Meister IAM von Zwolle: Allegorie der Vergänglichkeit des Lebens by Meester van Zwolle - 1480-90 British Museum Meister IAM von Zwolle: Allegorie der Vergänglichkeit des Lebens by Meester van Zwolle - 1480-90 British Museum

Meister IAM von Zwolle: Allegorie der Vergänglichkeit des Lebens

Kolorierter Stich •

  • Meester van Zwolle - ca. 1440 - 1504 Meester van Zwolle

    1480-90

Erster Eindruck: Schrecklich! Tödlich! Ekelhaft? Der Trick, dieses Werk zu schätzen, besteht darin, in den Geist der Renaissance einzutauchen, und um das zu tun, müssen wir uns zunächst fragen, warum jemand sich ein solches Bild ansehen wollen würde.

Die christliche Religion bildete einen Kernbestandteil des Lebens in der Renaissance und war omnipräsent in der Kunst der damaligen Zeit: Darstellungen von Christus, der Jungfrau Maria und einer Vielzahl von Heiligen füllten Gemälde, Architektur, Altarbilder und Handschriften.
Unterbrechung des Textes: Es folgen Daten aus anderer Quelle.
Lemma sparseRow_selected t k acc : k <= d -> selected t k acc ->
  selected t k (sparseRow t (layerStart d k) (2 ^ (d - k)) acc) /\
  forall i, i < 2 ^ d -> hasSig t k (i / 2 ^ k) -> covers (sparseRow t (layerStart d k) (2 ^ (d - k)) acc).1 i.
Proof.
  intros Hk Hsel. assert (Hw : 2 ^ (d - k) <= 2 ^ d) by (apply Nat.pow_le_mono_r; lia).
  assert (Hm : forall m, m <= 2 ^ (d - k) -> let acc' := sparseRow t (layerStart d k) m acc in
    selected t k acc' /\ forall i, i < 2 ^ d -> i / 2 ^ k < m -> hasSig t k (i / 2 ^ k) -> covers acc'.1 i).
  { induction m as [|m IH]; intros Hm; [split; [done|lia]|]. destruct (IH ltac:(lia)) as [Hs Hc]. clear IH.
    unfold sparseRow in *. rewrite seq_S, foldl_app. cbn [foldl]. destruct (foldl _ _ _) as [dst skip]. cbn [fst snd] in *.
    replace (layerStart d k + m - layerStart d k) with m by lia. destruct (skipped skip m) eqn:Eskip.
    { split; [done|]. intros i Hi Him Hh. destruct (decide (i / 2 ^ k = m)) as [Hio|]; [|apply Hc; [done|lia|done]].
      apply (sl_skip _ _ _ Hs i Hi). by rewrite Hio. }
    case_bool_decide as Hz.
    { split; [done|]. intros i Hi Him Hh. destruct (decide (i / 2 ^ k = m)) as [Hio|]; [|apply Hc; [done|lia|done]].
      rewrite Hio in Hh. by destruct Hh. }
    assert (Hthis : forall i, i / 2 ^ k = m -> covers (dst ++ [layerStart d k + m]) i).
    { intros i Hi. exists k. split; [done|]. rewrite Hi. unfold node. set_solver. }
    destruct Hs as [Hlen Hnodes Habove Hskip]. simpl in *. split; [split; cbn [fst snd]|].
    - by rewrite length_insert.
    - intros idx [?| ->%list_elem_of_singleton]%elem_of_app; [auto|]. exists k, m. split; [split; lia|done].
    - intros i l Hi Hl Hh. apply covers_app. by eapply Habove.
    - intros i Hi. rewrite skipped_insert by lia. case_decide; [auto|]. intros. apply covers_app. auto.
    - intros i Hi Him Hh. destruct (decide (i / 2 ^ k = m)); [auto|]. apply covers_app, Hc; [done|lia|done]. }
  destruct (Hm (2 ^ (d - k)) ltac:(done)) as [Hs Hc]. split; [done|]. intros i Hi Hh. apply Hc; [done|by apply leaf_offset|done].
Qed.
(* ===== verification/Gossip.v ===== *)
(** The gossip strategy of tm/tmgossip/chattystrategy.go: what it broadcasts of the network view updates that
    the mirror's gossip view manager sends it (Managers.v). *)
From S2P Require Import Prelude.
From S2P Require Import Types.
From S2P Require Import BitSets.
From S2P Require Import SigProof.
From S2P Require Import SimpleProofs.
From S2P Require Import RoundView.
From S2P Require Import Managers.
Local Open Scope Z_scope.

(** InPlaceUnion of the bit set library. *)
Class BitSetUnion (B : Type) := bs_InPlaceUnion : B -> B -> B.
Class BitSetUnionLaws (B : Type) `{BitSetLaws B, !BitSetUnion B} :=
  bs_elems_InPlaceUnion a b : bs_elems (bs_InPlaceUnion a b) = bs_elems a ∪ bs_elems b.

#[export] Instance gset_BitSetUnion : BitSetUnion (gset nat) := fun a b => a ∪ b.
#[export] Instance gset_BitSetUnionLaws : BitSetUnionLaws (gset nat).
Proof. intros a b. done. Qed.

(** What goes out over the channels of the ConsensusBroadcaster. *)
Inductive Broadcast :=
| OutgoingProposedHeader (ph : ProposedHeader)
| OutgoingPrevoteProof (p : PrevoteSparseProof)
| OutgoingPrecommitProof (p : PrecommitSparseProof).

(** What was broadcast, and how many more sends complete before the context is cancelled; None when it never is. *)
Record Wire := MkWire { sent : list Broadcast; room : option nat }.

(** A step of the strategy: the wire after it, and whether to continue. *)
Definition Sending : Type := Wire -> Wire * bool.

Definition done_ : Sending := fun w => (w, true).
Definition quit : Sending := fun w => (w, false).
Definition andThen (a b : Sending) : Sending := fun w => let '(w, ok) := a w in if ok : bool then b w else (w, false).
Notation "a &> b" := (andThen a b) (at level 42, right associativity).
(* ===== verification/Delivery.v ===== *)
(** Majorities that are delivered commit: the kernel handles a precommit request that completes a majority to the
    end, and the mirror call that carries such precommits finishes by itself. *)
From S2P Require Import Prelude Types BitSets Powers SigProof SimpleProofs VoteSummary RoundView.
From S2P Require Import Stores Managers KState KernelBase Kernel KernelHandlers KernelLoop Mirror.
From S2P Require Import KernelExample KernelSpec KernelRefine KernelSafety KernelTheorems KernelCommit MirrorSystem MirrorProofs.
From S2P Require Import HeaderChecks KernelPrompt.
From stdpp Require Import relations.
Local Open Scope Z_scope.

(** * Total correctness of the kernel's computations *)
Section total.
Context {P ST : Type}.
Implicit Types (w : World P ST).

(** The computation returns, and with a result of [Q]. *)
Definition tp {A} (m : K P ST A) w (Q : A -> World P ST -> Prop) : Prop := sure (m w) (fun r => Q r.1 r.2).

Lemma tp_ret {A} (a : A) w (Q : A -> World P ST -> Prop) : Q a w -> tp (mret a) w Q.
Proof. done. Qed.

Lemma tp_bind {A C} (m : K P ST A) (f : A -> K P ST C) w Q :
  tp m w (fun a w' => tp (f a) w' Q) -> tp (m ≫= f) w Q.
Proof. intros Hm. exact (sure_bind (m w) (fun r => f r.1 r.2) _ Hm). Qed.

Lemma tp_mono {A} (m : K P ST A) w (Q R : A -> World P ST -> Prop) :
  (forall a w', Q a w' -> R a w') -> tp m w Q -> tp m w R.
Proof. intros HQ. apply sure_mono. intros [a w']. apply HQ. Qed.

Lemma tp_liftO {A} (m : outcome A) w a (Q : A -> World P ST -> Prop) : m = Ret a -> Q a w -> tp (liftO m) w Q.
Proof. by intros -> HQ. Qed.

Lemma tp_modKO f w s (Q : unit -> World P ST -> Prop) :
  f w.(w_k) = Ret s -> Q tt {| w with w_k := s |} -> tp (modKO f) w Q.
Proof. intros Hf HQ. unfold tp, modKO. by rewrite Hf. Qed.

Lemma tp_callStore f w (Q : option error -> World P ST -> Prop) :
  (forall st e, Q e {| w with w_st := st |}) -> tp (callStore f) w Q.
Proof. intros HQ. unfold tp, callStore. simpl. apply HQ. Qed.

Lemma tp_forK {A} (f : A -> K P ST unit) l w : (forall a w, tp (f a) w (fun _ _ => True)) ->
  tp (forK f l) w (fun _ _ => True).
Proof.
  intros Hf. revert w. induction l as [|a l IH]; intros w; simpl; [done|].
  apply tp_bind. eapply tp_mono; [|apply Hf]. intros _ w' _. apply IH.
Qed.

(** What holds of every result holds of the one it has. *)
Lemma tp_wp {A} (m : K P ST A) w (Q R : A -> World P ST -> Prop) : tp m w Q -> wp m w R ->
  tp m w (fun a w' => Q a w' /\ R a w').
Proof. unfold tp, wp. destruct (m w) as [[a w']|]; simpl; auto. Qed.

Lemma tp_returns {A} (m : K P ST A) w (Q : A -> World P ST -> Prop) : tp m w Q ->
  exists a w', m w = Ret (a, w') /\ Q a w'.
Proof. unfold tp. destruct (m w) as [[a w']|]; simpl; [|done]. eauto. Qed.
End total.

(** * A majority request is handled to the end *)
Section kernel.
Context {P B ST : Type} `{BitSetLaws B, !CMSP P B, !CMSPScheme P, !KernelStores ST, !KernelStoresLaws ST}.
Context (k : Kernel).
Implicit Types (w : World P ST) (s : kState P).

Lemma available_positive n maj : ByzantineMajority n = Ret maj -> n <> 0.
Proof. by intros Hm ->. Qed.

Lemma ByzantineMinority_of n : n <> 0 -> exists min, ByzantineMinority n = Ret min.
Proof. intros Hn. unfold ByzantineMinority. destruct (Z.eqb_spec n 0); [done|]. case_match; eauto. Qed.

(** The power a distribution finds available. *)
Lemma newVoteDistribution_available (proofs : gomap P) vals :
  (newVoteDistribution proofs vals).(AvailableVotePower) = u64 (totalPowerZ vals).
Proof.
  unfold newVoteDistribution. rewrite <- (SetAvailablePower_spec vals NewVoteSummary). simpl.
  set (d := MkVoteDistribution _ _ _). change (foldl _ 0 vals) with d.(AvailableVotePower). generalize d. clear d.
  induction (gm_entries proofs) as [|e l IH]; intros d; simpl; [done|]. rewrite IH. unfold distStep.
  generalize d. induction (loopBits _ _) as [|i l2 IHi]; intros d'; simpl; [done|]. by rewrite IHi.
Qed.

Lemma tp_tryFetch dist min hash w : tp (tryFetch k dist min hash) w (fun _ _ => True).
Proof. unfold tryFetch. destruct (_ <? _); [done|]. apply tp_bind. unfold tp at 1; simpl. by case_bool_decide. Qed.

Lemma tp_checkMissingPHs proofs w : gm_len proofs <> 0%nat -> u64 (totalPowerZ (vVals w.(w_k).(s_Voting))) <> 0 ->
  tp (checkMissingPHs k proofs) w (fun _ w' => aeq (abs w) (abs w')).
Proof.
  intros Hlen Hpow. eapply (tp_mono _ _ (fun _ w' => True /\ aeq (abs w) (abs w'))); [by intros a w' [_ ?]|].
  apply tp_wp; [|apply frames_checkMissingPHs]. unfold checkMissingPHs. rewrite bool_decide_eq_false_2 by done.
  apply tp_bind. unfold tp at 1; simpl. case_bool_decide; [done|]. apply tp_bind.
  destruct (ByzantineMinority_of _ Hpow) as [min Hmin]. eapply tp_liftO; [by rewrite newVoteDistribution_available|].
  apply tp_forK. intros; apply tp_tryFetch.
Qed.

Lemma tp_respond b r w Q : (forall w', w'.(w_k) = w.(w_k) -> Q tt w') -> tp (respond b r) w Q.
Proof. intros HQ. destruct b; by apply HQ. Qed.

Lemma tp_updateObservers w Q : (forall e w', w'.(w_k) = w.(w_k) -> Q e w') -> tp updateObservers w Q.
Proof.
  intros HQ. unfold updateObservers. apply tp_bind. unfold tp at 1; simpl. apply tp_bind, tp_callStore.
  intros st e. by apply tp_ret, HQ.
Qed.

Lemma tp_save w Q : (forall e w', w'.(w_k) = w.(w_k) -> Q e w') -> tp saveCurrentCommittingHeader w Q.
Proof.
  intros HQ. unfold saveCurrentCommittingHeader. apply tp_bind. unfold tp at 1; simpl. apply tp_bind, tp_callStore.
  intros st e. by apply tp_ret, HQ.
Qed.
(* ===== verification/NodeRun.v ===== *)
(** Runs of a node, executed: moves as data, a function that makes one, and what the node of KernelExample and
    StateMachineExample does. *)
From S2P Require Import Prelude Types BitSets Powers SigProof SimpleProofs VoteSummary RoundView.
From S2P Require Import Stores Managers KState KernelBase Kernel KernelHandlers KernelLoop Mirror.
From S2P Require Import KernelExample KernelSpec KernelRefine KernelSafety KernelTheorems KernelCommit MirrorSystem.
From S2P Require Import RoundLifecycle StateMachineBase StateMachine StateMachineRun StateMachineActions StateMachineExample.
From S2P Require Import Node.
From stdpp Require Import relations.
Local Open Scope Z_scope.

(** Equality of what the kernel answers to an entrance can be decided. *)
#[export] Instance VoteSummary_eq_dec : EqDecision VoteSummary.
Proof. solve_decision. Defined.
#[export] Instance RoundView_eq_dec {P} `{EqDecision P} : EqDecision (RoundView P).
Proof. solve_decision. Defined.
#[export] Instance VersionedRoundView_eq_dec {P} `{EqDecision P} : EqDecision (VersionedRoundView P).
Proof. solve_decision. Defined.
#[export] Instance RoundEntranceResponse_eq_dec {P} `{EqDecision P} : EqDecision (RoundEntranceResponse P).
Proof. solve_decision. Defined.
#[export] Instance SimpleProof_eq_dec {B} `{EqDecision B} : EqDecision (SimpleProof B).
Proof. solve_decision. Defined.

Section moves.
Context {P B KST SST : Type} `{Verifier, BitSet B, !CMSP P B, !CMSPScheme P, !KernelStores KST, !SMStores SST, !EqDecision P}.
Context (k : Kernel) (m : SMConfig).
Local Abbreviation Node := (Node P KST SST).

(** What happens next: a message arrives, a call makes a request or buffers its header, the kernel takes the header or
    another input, or the next pending output, or an action; the state machine handles a view, or something else,
    or starts.  The last three name what the handler waits for. *)
Inductive Move :=
| MvBegin (msg : Message)
| MvCall (i : nat)
| MvBuffer (i : nat)
| MvHeader
| MvKernel (i : Input (P := P))
| MvPass
| MvAction
| MvView (ans : list (Answer P))
| MvLive (i : SMInput P) (ans : list (Answer P))
| MvStart (ans : list (Answer P)).

(** The last event of a handler's run. *)
Definition lastEvent (w w' : World P KST) : option (Event P) :=
  match drop (length w.(w_out)) w'.(w_out) with [e] => Some e | _ => None end.

Definition answeredB (pend : list (SMOut P)) (w w' : World P KST) : bool :=
  match pend with
  | [] => true
  | GotEntrance r :: _ => match lastEvent w w' with Some (EvRoundEntrance r') => bool_decide (r' = r) | _ => false end
  | _ => false
  end.

(** The channel of a request that waits for an answer on [c]. *)
Definition asks (c : nat) (o : SMOut P) : bool :=
  match o with
  | OutRequest _ _ (ConsiderProposedBlocksRequest _ _ (Some c')) | OutRequest _ _ (ChooseProposedBlockRequest _ (Some c'))
  | OutRequest _ _ (DecidePrecommitRequest _ (Some c')) => Nat.eqb c' c
  | _ => false
  end.
Definition finalizes (c : nat) (o : SMOut P) : bool :=
  match o with OutFinalize _ _ fr => bool_decide (fr.(fr_Resp) = Some c) | _ => false end.

(** The state machine can receive the input: a vote the strategy was asked for, a finalization, a timer, or the closed
    height-committed channel. *)
Definition receivable (i : SMInput P) (w : World P KST) (sw : SMWorld P SST) : bool :=
  match i with
  | InPrevoteHash c he => bool_decide (sw.(sw_rlc).(rl_PrevoteHashCh) = Some c) &&
      bool_decide (he.(hs_Err) = None) && existsb (asks c) sw.(sw_log)
  | InPrecommitHash c he => bool_decide (sw.(sw_rlc).(rl_PrecommitHashCh) = Some c) &&
      bool_decide (he.(hs_Err) = None) && existsb (asks c) sw.(sw_log)
  | InFinalization c _ => bool_decide (sw.(sw_rlc).(rl_FinalizeRespCh) = Some c) && existsb (finalizes c) sw.(sw_log)
  | InTimer t => bool_decide (sw.(sw_rlc).(rl_StepTimer) = Some t)
  | InHeightCommitted c => bool_decide (sw.(sw_rlc).(rl_HeightCommitted) = Some c) &&
      existsb (fun e => match e with EvHeightCommitted c' => Nat.eqb c' c | _ => false end) w.(w_out)
  | _ => false
  end.

Definition move (mv : Move) (nd : Node) : option Node :=
  let '(MkNode (MkSystem w phq cs) sm pend q) := nd in
  let run i (next : World P KST -> option Node) := match handle k i w with Ret (_, w') => next w' | Panic _ => None end in
  let ran sm' w' := Some (MkNode (MkSystem w' phq cs) sm' (newOutputs sm sm') q) in
  match mv with
  | MvBegin msg => Some (MkNode (MkSystem w phq (cs ++ [begin msg])) sm pend q)
  | MvCall i =>
      match cs !! i with
      | Some c => match callStep k c w with Ret (c', w') => Some (MkNode (MkSystem w' phq (<[i := c']> cs)) sm pend q) | Panic _ => None end
      | None => None
      end
  | MvBuffer i =>
      match cs !! i with
      | Some (CallHeader (HAdd ph)) =>
          if bool_decide (length phq < addPHCap)%nat
          then Some (MkNode (MkSystem w (phq ++ [ph]) (<[i := CallHeader (HDone HandleProposedHeaderAccepted)]> cs)) sm pend q)
          else None
      | _ => None
      end
  | MvHeader =>
      match phq with
      | ph :: phq' => run (InAddPH ph) (fun w' => Some (MkNode (MkSystem w' phq' cs) sm pend q))
      | [] => None
      end
  | MvKernel i =>
      match i with
      | InSnapshot _ | InGossipSent | InLagSent | InFetchedPH _ =>
          if ready w.(w_k) i then run i (fun w' => Some (MkNode (MkSystem w' phq cs) sm pend q)) else None
      | _ => None
      end
  | MvPass =>
      match pend with
      | OutEntrance re :: pend =>
          run (InRoundEntrance re)
            (fun w' => if answeredB pend w w' then Some (MkNode (MkSystem w' phq cs) sm pend []) else None)
      | OutAction _ _ act :: pend => Some (MkNode (MkSystem w phq cs) sm pend (q ++ [act]))
      | _ :: pend => Some (MkNode (MkSystem w phq cs) sm pend q)
      | [] => None
      end
  | MvAction =>
      match q with
      | act :: q =>
          if ready w.(w_k) (InAction (P := P) act)
          then run (InAction act) (fun w' => Some (MkNode (MkSystem w' phq cs) sm pend q)) else None
      | [] => None
      end
  | MvView ans =>
      match pend, sm.(sy_mode) with
      | [], LiveLoop =>
          if ready w.(w_k) (InStateMachineSent (P := P))
          then run InStateMachineSent (fun w' => match lastEvent w w' with
                 | Some (EvStateMachine v) => ran (live m (InView v) ans sm.(sy_w)) w' | _ => None end)
          else None
      | _, _ => None
      end
  | MvLive i ans =>
      match pend, sm.(sy_mode) with
      | [], LiveLoop => if receivable i w sm.(sy_w) then ran (live m i ans sm.(sy_w)) w else None
      | _, _ => None
      end
  | MvStart ans =>
      match pend, sm.(sy_mode) with [], Down => ran (start m ans sm.(sy_w)) w | _, _ => None end
  end.

(** ** A move is a step *)
Lemma entrance_out re (w w' : World P KST) : handle k (InRoundEntrance re) w = Ret (tt, w') ->
  exists r, w'.(w_out) = w.(w_out) ++ [EvRoundEntrance r].
Proof.
  intros Hh. assert (Hwp : wp (handleStateMachineRoundEntrance re) w
    (fun _ w' => exists r, w'.(w_out) = w.(w_out) ++ [EvRoundEntrance r])).
  { unfold handleStateMachineRoundEntrance. apply wp_bind. unfold wp at 1. cbn [okay modK fst snd].
    apply wp_bind. unfold wp at 1. cbn [okay getK fst snd]. apply wp_bind, wp_liftO_eq. intros [id st] _.
    case_bool_decide; [case_bool_decide; [|done]|].
    - apply wp_bind. unfold wp at 1. cbn [okay getStore fst snd]. destruct (ks_LoadCommittedHeader _ _); [|done].
      unfold wp. simpl. by eexists.
    - apply wp_bind. unfold wp at 1. cbn [okay emit fst snd]. apply wp_modKO. intros. by eexists. }
  exact (wp_run _ _ _ _ _ Hwp Hh).
Qed.

Lemma sent_out (w w' : World P KST) : handle k InStateMachineSent w = Ret (tt, w') ->
  exists v, w'.(w_out) = w.(w_out) ++ [EvStateMachine v].
Proof.
  intros Hh. assert (Hwp : wp (handle k InStateMachineSent) w (fun _ w' => exists v, w'.(w_out) = w.(w_out) ++ [EvStateMachine v])).
  { cbn [handle]. apply wp_bind. unfold wp at 1. cbn [okay getK fst snd]. apply wp_bind. unfold wp at 1.
    cbn [okay emit fst snd]. apply wp_modKO. intros. by eexists. }
  exact (wp_run _ _ _ _ _ Hwp Hh).
Qed.

Lemma lastEvent_app (w w' : World P KST) e : w'.(w_out) = w.(w_out) ++ [e] -> lastEvent w w' = Some e.
Proof. intros E. unfold lastEvent. by rewrite E, drop_app_length. Qed.

Lemma asks_solicited c he (log : list (SMOut P)) : he.(hs_Err) = None -> existsb (asks c) log = true ->
  exists h r req ans, OutRequest h r req ∈ log /\ cmHandle ans req = Some (Some c, he).
Proof.
  intros He (o & Ho & Ha)%existsb_exists. apply list_elem_of_In in Ho. destruct he as [hash err]. simpl in He. subst err.
  destruct o as [| |h r req| | | |]; try done. exists h, r, req, (hash, None). split; [done|].
  destruct req as [| ? ? [c'|] | ? [c'|] | ? [c'|] ]; try done; simpl in Ha; apply Nat.eqb_eq in Ha as ->; done.
Qed.

Lemma receivable_ok i (w : World P KST) (sw : SMWorld P SST) : receivable i w sw = true ->
  smReady sw.(sw_rlc) i /\ solicited sw.(sw_log) i /\ fromOutside i w.
Proof.
  destruct i as [v|c p|c he|c he|c resp|t|c|a]; simpl; try done; rewrite ?andb_true_iff, ?bool_decide_eq_true.
  - intros [[? ?] ?]. split; [done|]. split; [|done]. by apply asks_solicited.
  - intros [[? ?] ?]. split; [done|]. split; [|done]. by apply asks_solicited.
  - intros [? (o & Ho & Hf)%existsb_exists]. split; [done|]. split; [|done]. apply list_elem_of_In in Ho.
    destruct o as [| | | |h r fr| |]; try done. destruct fr as [hd rd rc]. simpl in Hf. apply bool_decide_eq_true in Hf as ->.
    by exists h, r, hd, rd.
  - done.
  - intros [? (e & He & Hc)%existsb_exists]. split; [done|]. split; [done|]. apply list_elem_of_In in He.
    destruct e; try done. by apply Nat.eqb_eq in Hc as ->.
Qed.

Ltac runs_tac :=
  match goal with
  | |- match handle k ?i ?w with Ret _ => _ | Panic _ => _ end = _ -> _ =>
      destruct (handle k i w) as [[[] w']|] eqn:?; [|discriminate]; cbn [fst snd]
  end.
(** The engine sends what the codec can write. *)
Definition writable (known : ConsensusMessage -> Prop) (e : Event) : Prop :=
  match e with
  | SendProposal ph => known (MkMessage (Some ph) None None)
  | SendPrevotes p => known (MkMessage None (Some p) None)
  | SendPrecommits p => known (MkMessage None None (Some p))
  | _ => True
  end.

(** What the loop took from its channels: the kind of the message, and whether Publish succeeded. *)
Definition isTake (e : Event) : bool :=
  match e with TakeProposal _ | TakePrevotes _ | TakePrecommits _ => true | _ => false end.
Definition takes (e : Event) (x : ConsensusMessage * bool) : Prop :=
  match e, x.1 with
  | TakeProposal ok, MkMessage (Some _) None None | TakePrevotes ok, MkMessage None (Some _) None
  | TakePrecommits ok, MkMessage None None (Some _) => ok = x.2
  | _, _ => False
  end.
Definition succeeded (x : ConsensusMessage * bool) : option ConsensusMessage := if x.2 then Some x.1 else None.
Die Darstellungen beschäftigten sich auch mit dem Jenseits, und wir finden in der Kunst Ermahnungen an die Vergänglichkeit des Lebens und die Bedeutung eines gerechten irdischen Lebens, um Zugang zum Himmel zu erhalten. Im Geist der Renaissance war dieses Bewusstsein für den Tod und für die Notwendigkeit, sich im Leben auf das vorzubereiten, was danach kommt, von größter Bedeutung und keineswegs außergewöhnlich.

Gedruckte Bilder, wie sie aus diesem niederländischen Stich hergestellt werden konnten, verdeutlichen die Auseinandersetzung mit dem inneren geistigen Leben. Wir bemerken zuerst die velen Schädel, die uns mit dem Thema des Werks konfrontiert: der Unvermeidlichkeit des Todes. Dargestellt ist ein gewölbtes gotisches  Grab, an dessen Boden ein Körper zu Knochen zerfällt. Eine Schlange - ein Symbol des Bösen in der christlichen Kunst - macht sich durch die Öffnungen des Schädels auf den Weg und warnt vor Sünde. Die Haltung des Körpers ist zufällig und das Leichentuch zerknittert, weil es durch den Zerfall im Laufe der Zeit abgefallen ist, wodurch der grauenhafte Körper enthüllt wird. Über der Leiche befindet sich die Gestalt des Mose, der die Zehn Gebote hochhält. Es gibt verschiedene Inschriften im Bild, die nach Angaben des British Museum das "zentrale Thema verstärken", ein frommes und nachdenkliches Leben zu führen, um gut zu sterben.

Stiche konnten in großen Mengen gedruckt werden, was bedeutet, dass diese Darstellung ziemlich weit verbreitet und relativ erschwinglich gewesen sein muss. Ihre Existenz weist daher auf tief verwurzelte religiöse Werte hin, die sich in Kunst manifestieren, die die Notwendigkeit zum Ausdruck bringt, sich mit der Reise des Lebens und seinen Ungewissheiten zu beschäftigten, und die dem, was letztlich leicht zu brechen ist, einen Sinn gibt. Sterblichkeit, Tod und Verfall waren ein fester - und unvermeidlicher - Bestandteil des täglichen Lebens: Es war wichtig, bei diesen Gedanken in die Höhlen eines Schädels zu blicken, weil er bedeutsame Botschaften enthielt.

Unsere Reaktion auf dieses Bild könnte auch viel über das moderne Leben sagen: Kontemplation über Schädel und Sterblichkeit? Nein, danke! Doch nur, weil wir nicht immer aktiv nach diesen Themen suchen, sind wir nicht vor ihnen geschützt: Wir müssen uns nur unseren eigenen Erfahrungen stellen oder die Nachrichten lesen, um zu wissen, dass sich diese Themen nicht wesentlich verändert haben. Auf diese Weise sind wir eng mit unseren Vorfahren aus der Renaissance verbunden, auch wenn sie Jahrhunderte von uns entfernt sind.